Remember Lac-Mégantic. Ron Schalow does. He’s petitioning the state to finally do something about explosive Bakken crude.
I know a lot of North Dakotans aren’t exactly jazzed about our well-to-do Canadian neighbours, who still have a middle class and the spending money to overwork our underpaid retailers. Fewer still must pay any attention at all to the distant province of Québec, but North Dakota has an important connection with them:
We killed 57 Québecois with our oil. We are guilty of negligent mass homicide.
We killed them because we failed to do anything about natural gas flaring. We killed them because we failed to build pipelines. We killed them because we failed to regulate our oil development, to keep it within the bounds of our infrastructure, to keep oil development focused on the public interest and public safety.
There’s plenty of blame to go around: The oil companies don’t want to pay for pipelines. Or insurance and/or cleanup thereof. There’s Enbridge in particular, whose dumb idea of a tar sands pipeline muddied the waters for debate of further pipelines when North Dakota clearly needs massive capacity for itself.
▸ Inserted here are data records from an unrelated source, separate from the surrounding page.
Section Dispatch.
Variable fl : Q -> Q.
Variable cfg : Config.
Variable eng : Engines.

Lemma get_next_job_Some (d : DB) (job : Job) :
  get_next_job cfg d = Some job ->
  exists row,
    jobs d !! id job = Some row /\ status row = "queued"
    /\ (forall j r, jobs d !! j = Some r -> status r = "queued" ->
          String.leb (created_at row) (created_at r) = true)
    /\ job_type job = Database.job_type row
    /\ source_url job = Database.source_url row
    /\ stored_filename job = Database.stored_filename row
    /\ model job = (if Py.truthy (Database.model row)
                    then Database.model row else WHISPER_MODEL cfg).
Proof.
  unfold get_next_job.
  destruct (oldest (queued_rows (jobs d))) as [[j row]|] eqn:E; [|discriminate].
  intros [= <-]. cbn [id job_type source_url stored_filename model].
  destruct (oldest_spec _ _ E) as [Hin Hmin].
  apply elem_of_queued_rows in Hin as [Hl Hq].
  exists row. repeat split; try assumption.
  intros j' r' Hl' Hq'. apply (Hmin (j', r')).
  apply elem_of_queued_rows. auto.
Qed.

Lemma get_next_job_None (d : DB) :
  get_next_job cfg d = None
  <-> forall j r, jobs d !! j = Some r -> status r <> "queued".
Proof.
  unfold get_next_job. split.
  - destruct (oldest (queued_rows (jobs d))) as [[j row]|] eqn:E; [discriminate|].
    intros _ j r Hl Hq. apply oldest_None in E.
    assert (Hin : (j, r) ∈ queued_rows (jobs d))
      by (apply elem_of_queued_rows; auto).
    rewrite E in Hin. inversion Hin.
  - intros H. destruct (oldest (queued_rows (jobs d))) as [[j row]|] eqn:E;
      [|reflexivity].
    destruct (oldest_spec _ _ E) as [Hin _].
    apply elem_of_queued_rows in Hin as [Hl Hq]. now destruct (H j row).
Qed.
(** [Atoi] reads back the decimal text of every integer up to 18 bytes
    long, that is the integers its fast path takes. *)
Lemma Atoi_Itoa z :
  len (strconv.Itoa z) < 19 -> strconv.Atoi (strconv.Itoa z) = (z, None).
Proof.
  destruct z as [|p|p]; [reflexivity | |].
  - destruct (to_uint_value p) as [Hn Hv].
    unfold strconv.Itoa. simpl Z.to_int. simpl NilZero.string_of_int.
    assert (NilZero.string_of_uint (Pos.to_uint p) = NilEmpty.string_of_uint (Pos.to_uint p))
      as -> by (by destruct (Pos.to_uint p)).
    destruct (digits_head _ Hn) as (c & rest & Hs & Hm & Hp).
    intros Hlen. unfold strconv.Atoi.
    pose proof (atoi_digits_uint (Pos.to_uint p) 0) as Hd. rewrite Hv in Hd.
    rewrite Hs in *. rewrite len_String in *. pose proof (len_nonneg rest).
    change (strconv.intSize =? 32) with false. change (strconv.intSize =? 64) with true.
    destruct (Z.ltb_spec 0 (len rest + 1)); [|lia].
    destruct (Z.ltb_spec (len rest + 1) 19); [|lia].
    simpl orb. cbv iota. rewrite Hm, Hp. simpl orb. cbv iota. simpl andb. cbv iota.
    by rewrite Hd.
  - destruct (to_uint_value p) as [Hn Hv].
    unfold strconv.Itoa. simpl Z.to_int. simpl NilZero.string_of_int.
    assert (NilZero.string_of_uint (Pos.to_uint p) = NilEmpty.string_of_uint (Pos.to_uint p))
      as -> by (by destruct (Pos.to_uint p)).
    destruct (digits_head _ Hn) as (c & rest & Hs & Hm & Hp).
    intros Hlen. unfold strconv.Atoi.
    pose proof (atoi_digits_uint (Pos.to_uint p) 0) as Hd. rewrite Hv in Hd.
    rewrite Hs in *. rewrite !len_String in *. pose proof (len_nonneg rest).
    change (strconv.intSize =? 32) with false. change (strconv.intSize =? 64) with true.
    destruct (Z.ltb_spec 0 (len rest + 1 + 1)); [|lia].
    destruct (Z.ltb_spec (len rest + 1 + 1) 19); [|lia].
    simpl orb. cbv iota.
    change (Ascii.eqb "-" "-") with true. simpl orb. cbv iota.
    rewrite len_String. destruct (Z.ltb_spec (len rest + 1) 1); [lia|].
    by rewrite Hd.
Qed.
Lemma handle_not_final (e : Page.Event) (p : Page.State) :
  e <> Page.Solve ->
  Page.consistent rt p ->
  App.stage (Page.app p) <> FINAL_CARD ->
  App.stage (Page.app (Page.handle rt e p)) <> FINAL_CARD.
Proof.
  intros He [Hstored _] Hstage.
  assert (getInitialStage (Page.storage p) <> FINAL_CARD) as Hload.
  { destruct (accessible (Page.storage p)) eqn:Hacc.
    - rewrite (getInitialStage_of_stageText (App.stage (Page.app p)));
        [exact Hstage | apply Hstored; exact Hacc].
    - unfold getInitialStage, getItem. rewrite Hacc. discriminate. }
  destruct e as [text | | | | | |]; cbn [Page.handle];
    try exact Hstage; try contradiction.
  - destruct (App.handleSubmit (Page.app p) (Page.storage p)) as [st ls | ls] eqn:Hsub.
    + rewrite afterRender_app_stage. simpl.
      eapply handleSubmit_not_final; [exact Hsub | exact Hstage].
    + rewrite mount_stage. unfold getInitialStage.
      destruct (handleSubmit_reloaded _ _ _ Hsub) as (_ & _ & -> & _). discriminate.
  - rewrite afterRender_app_stage. exact Hstage.
  - destruct (Page.pending p); exact Hstage.
  - rewrite mount_stage. exact Hload.
Qed.
Lemma flag_implies_model_witness :
  match steps ws_nlp
          ([mainloop_next (answers (fine_world ""))]
           ++ repeat (thread_next 0) 6)
          (initial true)
  with
  | Some st => is_vosk_loaded st = true /\ vosk_model st <> None
  | None => False
  end.
Proof.
  destruct (steps ws_nlp
              ([mainloop_next (answers (fine_world ""))]
               ++ repeat (thread_next 0) 6)
              (initial true)) as [st|] eqn:H.
  - assert (Hl : is_vosk_loaded st = true).
    { vm_compute in H. inversion H. reflexivity. }
    split; [exact Hl|].
    exact (flag_implies_model ws_nlp true _ st H Hl).
  - vm_compute in H. discriminate H.
Defined.

(** X20: the globals only move forward.  From any state the program can
    reach, in every further execution, [is_vosk_loaded] once true stays true
    and a stored model is never cleared, with any number of loader and
    listen threads interleaved. *)
Theorem globals_never_revert
    (nlp : string -> Doc) (b : bool) (l1 l2 : list action) (st st' : App) :
  steps nlp l1 (initial b) = Some st ->
  steps nlp l2 st = Some st' ->
  (is_vosk_loaded st = true -> is_vosk_loaded st' = true) /\
  (vosk_model st <> None -> vosk_model st' <> None).
Proof.
  intros H1 H2.
  destruct (steps_model_before_flag nlp l1 (initial b) st H1
              (initial_model_before_flag b)) as [Hinv _].
  destruct (steps_model_before_flag nlp l2 st st' H2 Hinv) as (_ & Hl & Hm).
  split.
  - intros E. rewrite E in Hl. exact Hl.
  - intros E. apply has_model_not_None. apply has_model_not_None in E.
    rewrite E in Hm. exact Hm.
Qed.
(* ------------------------------------------------------------------ *)
(** ** GitHub API: requests, responses and their classification *)

(** What [gh_request] returns: [(status, headers, body)], with
    [status = None] when no response was received. *)
Record Response : Type := mkResponse {
  status : option Z;
  headers : list (str * str);
  body : str
}.

(** [hdr.get(key)] *)
Fixpoint header_get (key : str) (hdr : list (str * str)) : option str :=
  match hdr with
  | [] => None
  | (k, v) :: hdr' => if Str.eqb k key then Some v else header_get key hdr'
  end.

(** [status == 403 or hdr.get("X-RateLimit-Remaining") == "0"] *)
Definition rate_limited (st : Z) (hdr : list (str * str)) : bool :=
  (st =? 403)
  || match header_get (lit "X-RateLimit-Remaining") hdr with
     | Some v => Str.eqb v (lit "0")
     | None => false
     end.

(** The error dictionaries: [{"error": "network"}],
    [{"error": "ratelimit"}] with or without a ["message"],
    [{"error": f"http_{status}"}] and [{"error": "json"}]. *)
Inductive Error : Type :=
| ErrNetwork
| ErrRatelimit (message : option str)
| ErrHttp (st : Z)
| ErrJson.

(** The part of a decoded search result that [main] reads: the
    [html_url] of every item ([None] when the key is missing) and
    [total_count]. *)
Record SearchData : Type := mkData {
  items : list (option str);
  total_count : Z
}.

Section Classification.

(** [json.loads(body.decode("utf-8", "ignore"))]: [None] when it raises;
    and the ["message"] of a decoded error body, [""] by default. *)
Variable json_loads : str -> option SearchData.
Variable json_message : str -> str.

(** [github_search], from the response on. *)
Definition classify_search (r : Response) : Error + SearchData :=
  match status r with
  | None => inl ErrNetwork
  | Some st =>
      if rate_limited st (headers r) then
        inl (ErrRatelimit (Some (json_message (body r))))
      else if negb (st =? 200) then inl (ErrHttp st)
      else match json_loads (body r) with
           | None => inl ErrJson
           | Some data => inr data
           end
  end.

(** [fetch_code], from the response on. *)
Definition classify_fetch (r : Response) : Error + str :=
  match status r with
  | None => inl ErrNetwork
  | Some st =>
      if 500 <=? st then inl ErrNetwork
      else if rate_limited st (headers r) then inl (ErrRatelimit None)
      else if negb (st =? 200) then inl (ErrHttp st)
      else inr (body r)
  end.

End Classification.

(** [to_raw_url] *)
Definition to_raw_url (html_url : str) : str :=
  Str.replace (lit "/blob/") (lit "/")
    (Str.replace (lit "https://github.com/") (lit "https://raw.githubusercontent.com/")
       html_url).

(** The outcomes of the specification. *)
Inductive Code : Type := HttpStatus (st : Z) | Malformed.

Inductive Outcome : Type :=
| Ok
| RateLimited
| TransientError (code : Code)
| NetworkError.

Definition outcome_of_error (e : Error) : Outcome :=
  match e with
  | ErrNetwork => NetworkError
  | ErrRatelimit _ => RateLimited
  | ErrHttp st => TransientError (HttpStatus st)
  | ErrJson => TransientError Malformed
  end.

Definition outcome {A : Type} (r : Error + A) : Outcome :=
  match r with
  | inl e => outcome_of_error e
  | inr _ => Ok
  end.

(** The classification of fetch responses as the specification words it:
    the rule of the search client, except that a 5xx status is a
    [NetworkError]. [parses] tells whether the body has the expected
    structure. *)
Definition spec_search_outcome (parses : bool) (r : Response) : Outcome :=
  match status r with
  | None => NetworkError
  | Some st =>
      if rate_limited st (headers r) then RateLimited
      else if negb (st =? 200) then TransientError (HttpStatus st)
      else if parses then Ok else TransientError Malformed
  end.

Definition is_5xx (st : Z) : bool := (500 <=? st) && (st <=? 599).

Definition spec_fetch_outcome (parses : bool) (r : Response) : Outcome :=
  match status r with
  | Some st => if is_5xx st then NetworkError else spec_search_outcome parses r
  | None => spec_search_outcome parses r
  end.

(* ------------------------------------------------------------------ *)
(** ** Search plan *)

Definition dquote : ascii := ascii_of_nat 34.

(** [build_searches(base_search, quick)] *)
Definition build_searches (base_search : str) (quick : bool) : list str :=
  let quoted := dquote :: base_search ++ [dquote] in
  if quick then [quoted]
  else [quoted]
       ++ map (fun lang => quoted ++ lit " language:" ++ lang) DEFAULT_LANGUAGES
       ++ map (fun term => quoted ++ lit " " ++ term) DEFAULT_NOISE.

(* ------------------------------------------------------------------ *)
(** ** Token collection (the start of [main], [read_tokens_from_file]) *)

(** [read_tokens_from_file], from the lines of the file on. *)
Fixpoint read_lines (lines : list str) (toks : list str) : list str :=
  match lines with
  | [] => toks
  | line :: lines' =>
      let t := Str.strip Str.is_space line in
      if negb (Str.eqb t []) && Re.search TOKEN_RE t && negb (bool_decide (t ∈ toks))
      then read_lines lines' (toks ++ [t])
      else read_lines lines' toks
  end.

(** [file] is [None] when the path does not exist. *)
Definition read_tokens_from_file (file : option (list str)) : list str :=
  match file with
  | None => []
  | Some lines => read_lines lines []
  end.

(** The tokens of [-t]:
    [[t.strip() for t in args.tokens.split(",") if TOKEN_RE.search(t.strip())]] *)
Definition tokens_of_arg (arg : str) : list str :=
  map (Str.strip Str.is_space)
    (List.filter (fun t => Re.search TOKEN_RE (Str.strip Str.is_space t))
       (Str.split (fun c => (Str.code c =? Str.code ",")%N) arg)).

(** The token list [main] hands to [TokenPool]: [-t] first, then the
    environment variable, then the [.tokens] file; [[]] makes [main] exit
    with status 2. *)
Definition collect_tokens (arg env_var : str) (file : option (list str)) : list str :=
  let tokens := match arg with [] => [] | _ => tokens_of_arg arg end in
  let tokens :=
    match tokens with
    | [] =>
        let env := Str.strip Str.is_space env_var in
        if negb (Str.eqb env []) && Re.search TOKEN_RE env then [env] else []
    | _ => tokens
    end in
  match tokens with
  | [] => read_tokens_from_file file
  | _ => tokens
  end.

(* ------------------------------------------------------------------ *)
(** ** The environment of a run *)

Inductive Request : Type :=
| SearchReq (query : str) (page : nat) (token : str)
| RawReq (raw_url : str) (token : str).

(** Everything [main] takes from outside the script. [World] is the state
    of the outside; a request, a sleep and a shuffle move it on. *)
Record Env : Type := mkEnv {
  World : Type;
  (** [time.time()] *)
  time_now : World -> Z;
  (** [time.sleep(d)] *)
  time_sleep : Z -> World -> World;
  (** [gh_request] *)
  gh_request : Request -> World -> Response * World;
  json_loads : str -> option SearchData;
  json_message : str -> str;
  (** [random.shuffle] *)
  shuffle : list Token -> World -> list Token * World;
  (** the order in which [as_completed] yields the results of a page *)
  as_completed : list (Error + str) -> World -> list (Error + str);
  (** writing the output file; [false] when it raises *)
  write_file : str -> list str -> World -> bool * World;
  (** [os.getenv("GITHUB_TOKEN", "")] and the lines of [.tokens] *)
  env_GITHUB_TOKEN : str;
  dot_tokens : option (list str)
}.

(** The parsed command line. *)
Record Args : Type := mkArgs {
  arg_domain : str;
  arg_tokens : str;
  arg_output : str;
  arg_extended : bool;
  arg_quick : bool;
  arg_stop_when_no_token : bool;
  arg_raw : bool;
  arg_version : bool
}.

(** What the script prints. *)
Inductive Level : Type := info | warn | error | found.

Inductive Msg : Type :=
| MsgVersion
| MsgNoTokenProvided
| MsgBanner
| MsgSettings
| MsgNoTokenExiting
| MsgNoTokenWaiting
| MsgRateLimitHit
| MsgSearchError (e : Error) (q : str) (page : nat)
| MsgNoItems (q : str) (page : nat) (total : Z)
| MsgFound (d : str)
| MsgCannotWrite
| MsgDone (n : nat) (out_file : str).

(** A printed line, bare or behind a time stamp. *)
Inductive Line : Type := Bare (m : Msg) | Stamped (m : Msg).

(** [log(msg, level, raw)] *)
Definition log (msg : Msg) (level : Level) (raw : bool) (out : list Line) : list Line :=
  match raw, level with
  | true, found => out ++ [Bare msg]
  | true, _ => out
  | false, _ => out ++ [Stamped msg]
  end.

(** [m.group(0).lower().strip(".")] *)
Definition normalize_match (g : str) : str :=
  Str.strip Str.is_dot (Str.lower g).

(** [sorted(found_domains)]: by code point, shorter first on a tie. *)
Fixpoint str_leb (a b : str) : bool :=
  match a, b with
  | [], _ => true
  | _ :: _, [] => false
  | x :: a', y :: b' =>
      if (Str.code x <? Str.code y)%N then true
      else if (Str.code y <? Str.code x)%N then false
      else str_leb a' b'
  end.

Fixpoint insert_sorted (x : str) (l : list str) : list str :=
  match l with
  | [] => [x]
  | y :: l' => if str_leb x y then x :: l else y :: insert_sorted x l'
  end.

Definition sorted (l : list str) : list str := fold_right insert_sorted [] l.

Section Main.

Context (E : Env).

(** The variables of [main] that change during the loop. *)
Record State : Type := mkState {
  pool : TokenPool;
  seen_urls : gset str;
  found_domains : gset str;
  stdout : list Line;
  world : World E
}.

(** Where [main] is: at the test of the [while] loop for query [q] with
    the queries [rest] still to come, after the [for] loop, ended with an
    exit status, or ended by an exception nothing catches. *)
Inductive Pc : Type :=
| PageLoop (q : str) (page : nat) (rest : list str)
| WriteOutput
| Exit (code : Z)
| Raised.

Definition set_pool (p : TokenPool) (s : State) : State :=
  mkState p (seen_urls s) (found_domains s) (stdout s) (world s).

Definition set_world (w : World E) (s : State) : State :=
  mkState (pool s) (seen_urls s) (found_domains s) (stdout s) w.

Definition say (msg : Msg) (level : Level) (raw : bool) (s : State) : State :=
  mkState (pool s) (seen_urls s) (found_domains s) (log msg level raw (stdout s)) (world s).

Definition sleep (d : Z) (s : State) : State :=
  set_world (time_sleep E d (world s)) s.

(** [pool.disable(tok)] *)
Definition disable_now (tok : str) (s : State) : State :=
  set_pool (disable (time_now E (world s)) tok RATE_LIMIT_COOLDOWN (pool s)) s.

(** [github_search(q, page, tok)] *)
Definition github_search (q : str) (page : nat) (tok : str) (w : World E)
    : (Error + SearchData) * World E :=
  let '(r, w') := gh_request E (SearchReq q page tok) w in
  (classify_search (json_loads E) (json_message E) r, w').

(** [fetch_code(html_url, tok)] *)
Definition fetch_code (html_url tok : str) (w : World E) : (Error + str) * World E :=
  let '(r, w') := gh_request E (RawReq (to_raw_url html_url) tok) w in
  (classify_fetch r, w').

(** The first loop over the items of a page: the URLs that are handed
    to the workers, in order, and the grown [seen_urls]. *)
Fixpoint submit (its : list (option str)) (seen : gset str) : list str * gset str :=
  match its with
  | [] => ([], seen)
  | it :: its' =>
      match it with
      | Some (c :: u) =>
          let html_url := c :: u in
          if bool_decide (html_url ∈ seen) then submit its' seen
          else let '(urls, seen') := submit its' ({[html_url]} ∪ seen) in
               (html_url :: urls, seen')
      | _ => submit its' seen
      end
  end.

(** The workers' calls of [fetch_code]. *)
Fixpoint fetch_all (urls : list str) (tok : str) (w : World E)
    : list (Error + str) * World E :=
  match urls with
  | [] => ([], w)
  | u :: urls' =>
      let '(r, w1) := fetch_code u tok w in
      let '(rs, w2) := fetch_all urls' tok w1 in
      (r :: rs, w2)
  end.

(** The loop over the matches of one text. *)
Fixpoint record_matches (raw : bool) (groups : list str) (s : State) : State :=
  match groups with
  | [] => s
  | g :: groups' =>
      let d := normalize_match g in
      match d with
      | _ :: _ =>
          if bool_decide (d ∈ found_domains s) then record_matches raw groups' s
          else
            record_matches raw groups'
              (say (MsgFound d) found raw
                 (mkState (pool s) (seen_urls s) ({[d]} ∪ found_domains s)
                    (stdout s) (world s)))
      | [] => record_matches raw groups' s
      end
  end.
(** * vidyut_walla: the campus energy dashboard core

    A shallow embedding of the vanilla-module core of the dashboard
    (utils.js, config.js, stateManager.js, dataManager.js, authService.js)
    and the properties of its data generator, history buffer, store and
    mock authentication.

    Modelling conventions.
    - A JavaScript number is a rational [Q]: the arithmetic of the code is
      read exactly, [NaN] and the infinities are not values of the model.
      Numbers are compared with [==] ([Qeq]), the equality of rationals.
    - [Math.random()] and [new Date()] are inputs: the generator receives
      the sequence of draws ([rand i] is the result of the i-th call) and
      the clock reading.
    - The objects used as maps ([state], [listeners], the session
      storage) are finite maps from strings; the properties every object
      inherits are not keys of the model.
    - A subscriber callback is a reference (a [nat]); what the function
      does when it is called is given by a [behaviour]: it returns, or it
      raises.  Callbacks are observers: they do not call back into the
      store.
    - A promise is modelled by the way it ends; timers only delay.
    - The store, the session storage and the record of callback
      invocations form a [World]; methods are computations in a small
      state-and-exception monad over it. *)

From Stdlib Require Import QArith Qround Qabs Lqa ZArith Lia.
From stdpp Require Import gmap strings list.

Local Open Scope Q_scope.

(** ** utils.js *)

Module Utils.

(** [Math.min] and [Math.max] on two numbers. *)
Definition Math_min (a b : Q) : Q := if Qle_bool a b then a else b.
Definition Math_max (a b : Q) : Q := if Qle_bool a b then b else a.

(** [clamp(value, min, max) = Math.max(min, Math.min(max, value))]. *)
Definition clamp (value min max : Q) : Q :=
  Math_max min (Math_min max value).

(** The string produced by [Number.prototype.toFixed]: either the digits
    of an integer [n] printed with [decimals] fractional digits (the
    text of [n / 10^decimals]), or, for magnitudes from [10^21] on, the
    shortest text that reads back as the number itself. *)
Inductive numeral : Type :=
| Fixed (n : Z) (decimals : nat)
| Shortest (x : Q).

(** The signed integer [n] printed by [x.toFixed(decimals)]: for [x < 0]
    the sign is split off first; then [n] is the integer for which
    [n / 10^decimals - x] is closest to zero, the larger one on a tie. *)
Definition toFixed_integer (x : Q) (decimals : nat) : Z :=
  let n := Qfloor (Qabs x * inject_Z (10 ^ Z.of_nat decimals) + (1 # 2)) in
  if Qle_bool 0 x then n else (- n)%Z.

(** [x.toFixed(decimals)]. *)
Definition toFixed (x : Q) (decimals : nat) : numeral :=
  if Qle_bool (inject_Z (10 ^ 21)) (Qabs x) then Shortest x
  else Fixed (toFixed_integer x decimals) decimals.

(** [formatNumber(num, decimals = 1)] on a number (a value of another
    type is returned as it is; the callers modelled here pass numbers). *)
Definition formatNumber (num : Q) (decimals : nat) : numeral :=
  toFixed num decimals.

(** [parseFloat] on the text of a number. *)
Definition parseFloat (s : numeral) : Q :=
  match s with
  | Fixed n decimals => inject_Z n / inject_Z (10 ^ Z.of_nat decimals)
  | Shortest x => x
  end.

End Utils.

(** ** config.js *)

Module Config.

Record CampusInfo : Type := {
  solar_capacity : Q;
  wind_capacity : Q;
  battery_capacity : Q;
  peak_demand : Q
}.

Record Thresholds : Type := {
  battery_low : Q;
  battery_high : Q;
  load_high : Q;
  performance_min : Q
}.

Record Simulation : Type := {
  solar_variation : Q;
  wind_variation : Q;
  load_variation : Q;
  battery_variation : Q;
  temperature_variation : Q;
  wind_speed_variation : Q;
  irradiance_variation : Q
}.

Record Config : Type := {
  UPDATE_INTERVAL : Q;
  CAMPUS_INFO : CampusInfo;
  THRESHOLDS : Thresholds;
  SIMULATION : Simulation
}.

Definition CONFIG : Config := {|
  UPDATE_INTERVAL := 5000;
  CAMPUS_INFO := {|
    solar_capacity := 500;
    wind_capacity := 100;
    battery_capacity := 800;
    peak_demand := 450 |};
  THRESHOLDS := {|
    battery_low := 20;
    battery_high := 90;
    load_high := 400;
    performance_min := 85 |};
  SIMULATION := {|
    solar_variation := 10;
    wind_variation := 3;
    load_variation := 8;
    battery_variation := 1 # 2;
    temperature_variation := 1 # 2;
    wind_speed_variation := 3 # 10;
    irradiance_variation := 20 |}
|}.

End Config.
Then there’s the landowners, who understandably don’t want oil spills in their backyard, but who collectively place our state in the philosophical position of valuing the safety of a relative handful of property owners against the vast majority of citizens, who live in cities built around active rail lines.
There’s heaps of blame for the state government, which not only failed to regulate or rein in anything about the oil boom, but has continued to fail to take responsibility for the consequences. Even as North Dakota voters contemplate a measure that would create an environmental cleanup fund, North Dakota’s leaders have failed to determine the budget for cleanup in the future, or plan for it in any way.
Finally, the Industrial Commission. The role of the state Industrial Commission doesn’t begin and end at yea-or-theoretical-nay on drilling permits. When the state has a clear need for industrial implements, and is at the mercy of out-of-state interests for dealing with the trade of a major commodity, it is the responsibility of the Industrial Commission to develop that infrastructure and take beneficial state ownership of the problem and profits. North Dakota could have a state owned pipeline, a state-owned degassing facility, a state-owned petroleum refinery. And there would clearly be profits, which like the State Mill, would benefit all North Dakotans.
The oil barons are scared enough of Ron Schalow’s effort that they have begun mounting a disinformation campaign, still attempting to lie to the public when Bakken crude has been physically and scientifically demonstrated to be less safe to ship by rail than degassed crude oils. Dragging our feet and failing to be responsible for the problems we have is not going to bring down the Bakken body count.